Long-term studies of voucher programs in Milwaukee3, the oldest private school voucher program in the United States, found no advantage in academic achievement. Milwaukee’s voucher program, which began in 1990, was providing over 25,000 vouchers annually by 2014. Because Milwaukee requires its voucher students to take the same Wisconsin state tests used in the public schools, a comparison of private school voucher students and public school students is available. Performance results from the 2013-2014 school year showed slightly lower proficiency rates for voucher students in both math and reading as compared to their public school peers4.
Similar studies in Cleveland5 and the District of Columbia6 drew the same conclusions. Ten years of longitudinal data (from 2003-2013) on Ohio’s voucher program found significantly lower achievement for voucher students as compared to public school peers in Math and Reading.7
- “Academic Accountability: How Do ESAs Measure Up?“, 2017.
- Center on Education Policy, “Keeping Informed About School Vouchers: A Review of Major Developments and Research,” 2011.

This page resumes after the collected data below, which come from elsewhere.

(** * PII detection and masking: a shallow embedding of [detector_ashish_gahukar.py]

    The development follows the Python source function by function.

    - Text is [string]; a character is one of the code points U+0000..U+00FF
      and the character classes ([\d], [\w], [\b], whitespace) are the ones
      Python's [re] and [str] use on that range.
    - A JSON object is an association list in insertion order (a Python
      [dict]); its values are strings, integers, booleans and null.
    - The regular expressions of the source are terms of a small syntax and
      run on a backtracking matcher with Python's priorities (leftmost
      match, greedy repetition). *)

From Stdlib Require Import Bool Arith Lia List ZArith Ascii String.
From Stdlib Require Import DecimalString.
Import ListNotations.
Open Scope string_scope.
Open Scope nat_scope.

Set Implicit Arguments.

(* ================================================================== *)
(** ** Characters *)

Module Char.

Definition code (c : ascii) : nat := nat_of_ascii c.

Definition between (lo hi : nat) (c : ascii) : bool :=
  (lo <=? code c) && (code c <=? hi).

Definition eq (x c : ascii) : bool := Ascii.eqb x c.

(** [\d]: on U+0000..U+00FF the decimal digits are 0-9 only. *)
Definition digit : ascii -> bool := between 48 57.
Definition upper : ascii -> bool := between 65 90.
Definition lower : ascii -> bool := between 97 122.
Definition alpha (c : ascii) : bool := upper c || lower c.
Definition alnum (c : ascii) : bool := alpha c || digit c.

- A 2018 study of longitudinal data from the nation’s largest voucher program in Indiana, found that voucher students had “substantial average achievement loss” in math and no significant difference in English language arts compared to their public school peers. Because public and private school students in Indiana take the same assessments, this study allows “apples-to-apples comparisons of student achievement outcomes.” See “Impact of the Indiana Choice Scholarship Program: Achievement Effects for Students in Upper Elementary and Middle School,” Journal of Policy Analysis and Management, August 2018.
In a 2017 report, “School vouchers are not a proven strategy for improving student achievement,” the nonpartisan Economic Policy Institute found: “In the only area in which there is evidence of small improvements in voucher schools – in high school graduation and college enrollment rates – there are no data to show whether the gains are the result of schools shedding lower-performing students or engaging in positive practices. Also, high school graduation rates have risen sharply in public schools across the board in the last 10 years, with those increases much larger than the small effect estimate on graduation rates from attending a voucher school.” Regarding student achievement, the report concludes, “In the few cases in which test scores increased, other factors, namely increased public accountability, not private school comparison, seem to be the more likely drivers.”
3 Comprehensive Longitudinal Evaluation of the Milwaukee Parental Choice Program: Summary of Fourth Year Reports, 2011
4 Wisconsin Department of Public Instruction, 2014
5 The Evidence on Education Vouchers: An Application to the Cleveland Scholarship and Tutoring Program, City University of New York, 2006, commissioned by the National Canter for the Study of Privatization in Education.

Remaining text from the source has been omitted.